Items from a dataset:
(** The merged map of known gists that [main] builds before the loop. *)
Definition merged_gists (tracked_gists : gmap string string)
  : M (gmap string string) :=
  try (api_gists <- get_existing_gists ;;
       ret (tracked_gists ∪ api_gists))
      (fun e =>
         if is_RequestException e
         then Some (print "Warning: Could not fetch gists from GitHub API, using local tracking only" ;;
                    ret tracked_gists)
         else None).

Definition main (a : args) : M unit :=
  github_token <- (fun w => (Ok (GITHUB_TOKEN w), w)) ;;
  if truthy_id github_token is None then
    raise (SystemExit (ExitMessage "Error: GITHUB_TOKEN environment variable not set"))
  else
    tracked_gists <- load_gist_mappings ;;
    existing_gists <- merged_gists tracked_gists ;;
    sync_files_to_gists (a_files a) existing_gists (a_create_new a)
                        (a_dry_run a) (a_interactive a) (a_diff a) ;;
    if negb (a_dry_run a) then print "Sync complete." else ret tt.

End Script.

(** ** Stand-ins for the two library functions, and sample worlds

    The properties below hold for every [path_match] and [unified_diff].
    The worked examples need some instance: a glob matcher on the file
    name ([*], [?] and literal characters), and a diff that lists the
    removed and the added lines under the two headers. *)

Module Sample.

Fixpoint fnmatch (pat s : string) : bool :=
  match pat with
  | EmptyString => negb (Py.truthy s)
  | String "*" pat' =>
      (fix star (t : string) : bool :=
         fnmatch pat' t
         || match t with String _ t' => star t' | EmptyString => false end) s
  | String "?" pat' =>
      match s with String _ s' => fnmatch pat' s' | EmptyString => false end
  | String c pat' =>
      match s with
      | String d s' => bool_decide (c = d) && fnmatch pat' s'
      | EmptyString => false
      end
  end.

Definition path_match (p : Path) (pattern : string) : bool :=
  fnmatch pattern (Path_name p).

Definition unified_diff (a b : list string) (fromfile tofile : string)
  : list string :=
  if bool_decide (a = b) then []
  else ["--- " +:+ fromfile; "+++ " +:+ tofile]
         ++ map (String.append "-") a ++ map (String.append "+") b.

Definition no_gists : GitHub.state :=
  {| GitHub.gists := []; GitHub.per_page := 30; GitHub.next_id := 1;
     GitHub.faults := [] |}.

Definition blank : world :=
  {| disk := ∅; gists_toml := None; gistignore := None; github := no_gists;
     GITHUB_TOKEN := Some "t"; stdin := ""; utcnow := "2024-01-01T00:00:00+00:00";
     trace := [] |}.

Definition with_disk (files : list (string * string)) (w : world) : world :=
  {| disk := list_to_map files; gists_toml := gists_toml w;
     gistignore := gistignore w; github := github w;
     GITHUB_TOKEN := GITHUB_TOKEN w; stdin := stdin w; utcnow := utcnow w;
     trace := trace w |}.

Definition tracking (rows : list (string * entry)) : document :=
  {| doc_version := Some 1; doc_last_sync := Some "2023-12-31T08:00:00+00:00";
     doc_files := Some (list_to_map rows) |}.

Definition with_tracking (rows : list (string * entry)) (w : world) : world :=
  with_gists_toml (tracking rows) w.

(** Two tracked scripts. *)
Definition two_tracked : world :=
  with_tracking [("a.py", {| gist_id := "X"; url := "u" |});
                 ("b.sh", {| gist_id := "Y"; url := "v" |})]
    (with_disk [("a.py", "print(1)"); ("b.sh", "echo")] blank).

Definition gist_X (file text : string) : GitHub.gist :=
  {| GitHub.g_id := "X"; GitHub.g_html_url := "https://gist.github.com/X";
     GitHub.g_description := "Auto-synced gist for " +:+ file;
     GitHub.g_public := false;
     GitHub.g_first := (file, text); GitHub.g_more := [] |}.

Definition with_service (gs : list GitHub.gist)
           (faults : list (option GitHub.fault)) (w : world) : world :=
  with_github {| GitHub.gists := gs; GitHub.per_page := 30;
                 GitHub.next_id := 1; GitHub.faults := faults |} w.

(** [a.py] is tracked as gist [X]; the gist holds the given text. *)
Definition tracked_a (remote : string) : world :=
  with_service [gist_X "a.py" remote] []
    (with_tracking [("a.py", {| gist_id := "X"; url := "u" |})]
       (with_disk [("a.py", "print(1)")] blank)).

(** [a.py] is tracked as gist [X], which the service does not have. *)
Definition tracked_a_gone : world :=
  with_tracking [("a.py", {| gist_id := "X"; url := "u" |})]
    (with_disk [("a.py", "print(1)")] blank).

(** [b.sh] is there, untracked, and listed in [.gistignore]. *)
Definition ignored_b : world :=
  with_gistignore ("b.sh" +:+ NL) (with_disk [("b.sh", "echo")] blank).

(** Three untracked scripts; the operator will press [u], then [q]. *)
Definition three_new : world :=
  with_stdin "uq"
    (with_disk [("a.py", "A"); ("b.py", "B"); ("c.py", "C")] blank).

(** A run that creates gists for the files given. *)
Definition create_all (files : list Path) : args :=
  {| a_files := files; a_dry_run := false; a_create_new := true;
     a_interactive := false; a_diff := false |}.

(** One new script. *)
Definition one_new : world := with_disk [("a.py", "A")] blank.

(** Two new scripts of the same name in two folders. *)
Definition same_name : world :=
  with_disk [("a/x.py", "A"); ("b/x.py", "B")] blank.

End Sample.

(** * The vocabulary of the properties *)

(** The rows of the [files] table of the mapping file, when there is one. *)
Definition tracked_rows (w : world) : gmap string entry :=
  default ∅ (gists_toml w ≫= doc_files).

(** The request [sync_to_gist] sends for a file with the given text: an
    update of the gist when an id is known, a creation otherwise. *)
Definition sync_request (file_path : Path) (gist_id : option string)
           (content : string) : GitHub.request :=
  let gist_data :=
    {| GitHub.d_description := "Auto-synced gist for " +:+ Path_name file_path;
       GitHub.d_public := false;
       GitHub.d_file_name := Path_name file_path;
       GitHub.d_content := content |} in
  match truthy_id gist_id with
  | Some i => GitHub.PATCH (GIST_API_URL +:+ "/" +:+ i) gist_data
  | None => GitHub.POST GIST_API_URL gist_data
  end.

(** What [print(text)] leaves in the trace. *)
Definition line (text : string) : event := Print (text +:+ NL).

(** The line [sync_to_gist] prints before it sends the request. *)
Definition sync_banner (file_path : Path) (gist_id : option string) : event :=
  Print ((if truthy_id gist_id is Some _ then "Updating" else "Creating")
         +:+ " gist for " +:+ file_path +:+ "... ").

(** The world once [sync_to_gist] has sent its request and the service
    has moved to [s]. *)
Definition sent (file_path : Path) (gist_id : option string) (content : string)
           (s : GitHub.state) (w : world) : world :=
  with_github s
    (with_trace (trace w ++ [sync_banner file_path gist_id]
                         ++ [Http (sync_request file_path gist_id content)]) w).

(** The lines printed for a refused token. *)
Definition remediation : list event :=
  [Print ("Error: GitHub token lacks required permissions." +:+ NL);
   Print (NL +:+ "For fine-grained tokens:" +:+ NL);
   Print ("1. Go to: GitHub Settings -> Developer Settings -> Fine-grained tokens" +:+ NL);
   Print ("2. Ensure 'Gists: Read and write' is enabled under Account permissions" +:+ NL);
   Print (NL +:+ "For classic tokens:" +:+ NL);
   Print ("1. Go to: GitHub Settings -> Developer Settings -> Tokens (classic)" +:+ NL);
   Print ("2. Ensure the 'gist' scope is enabled" +:+ NL)].

(** [raise_for_status] raises exactly for the codes from 400 to 599. *)
Definition is_error_status (code : Z) : bool := (400 <=? code) && (code <? 600).

(** The [try] statement of [sync_to_gist]: what happens once the response
    is there. *)
Definition settle (file_path : Path) (response : GitHub.response) : M unit :=
  try (raise_for_status response ;;
       result <- json_gist response ;;
       print "done" ;;
       print ("  URL: " +:+ GitHub.g_html_url result) ;;
       save_gist_mapping file_path (GitHub.g_id result) (GitHub.g_html_url result))
      (fun e =>
         match e with
         | HTTPError status _ =>
             Some (print "failed" ;;
                   if status =? 403 then
                     print "Error: GitHub token lacks required permissions." ;;
                     print (NL +:+ "For fine-grained tokens:") ;;
                     print "1. Go to: GitHub Settings -> Developer Settings -> Fine-grained tokens" ;;
                     print "2. Ensure 'Gists: Read and write' is enabled under Account permissions" ;;
                     print (NL +:+ "For classic tokens:") ;;
                     print "1. Go to: GitHub Settings -> Developer Settings -> Tokens (classic)" ;;
                     print "2. Ensure the 'gist' scope is enabled" ;;
                     sys_exit 1
                   else raise e)
         | _ => None
         end).

(** The address of one gist. *)
Definition gist_url (i : string) : string := GIST_API_URL +:+ "/" +:+ i.

(** The world after [save_gist_mapping]. *)
Definition saved (file_path : Path) (i u : string) (w : world) : world :=
  snd (save_gist_mapping file_path i u w).

(** The world after [show_diff] has fetched gist [g] and saved its
    mapping: the service is in state [s], and the request is in the trace. *)
Definition fetched (file_path : Path) (i : string) (g : GitHub.gist)
           (s : GitHub.state) (w : world) : world :=
  saved file_path (GitHub.g_id g) (GitHub.g_html_url g)
        (with_github s (with_trace (trace w ++ [Http (GitHub.GET (gist_url i))]) w)).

Goal of the exercise:
Lines with the word "required" in them should be copied from the preceding records.

Result below:
  [Print ("Error: GitHub token lacks required permissions." +:+ NL);
                     print "Error: GitHub token lacks required permissions." ;;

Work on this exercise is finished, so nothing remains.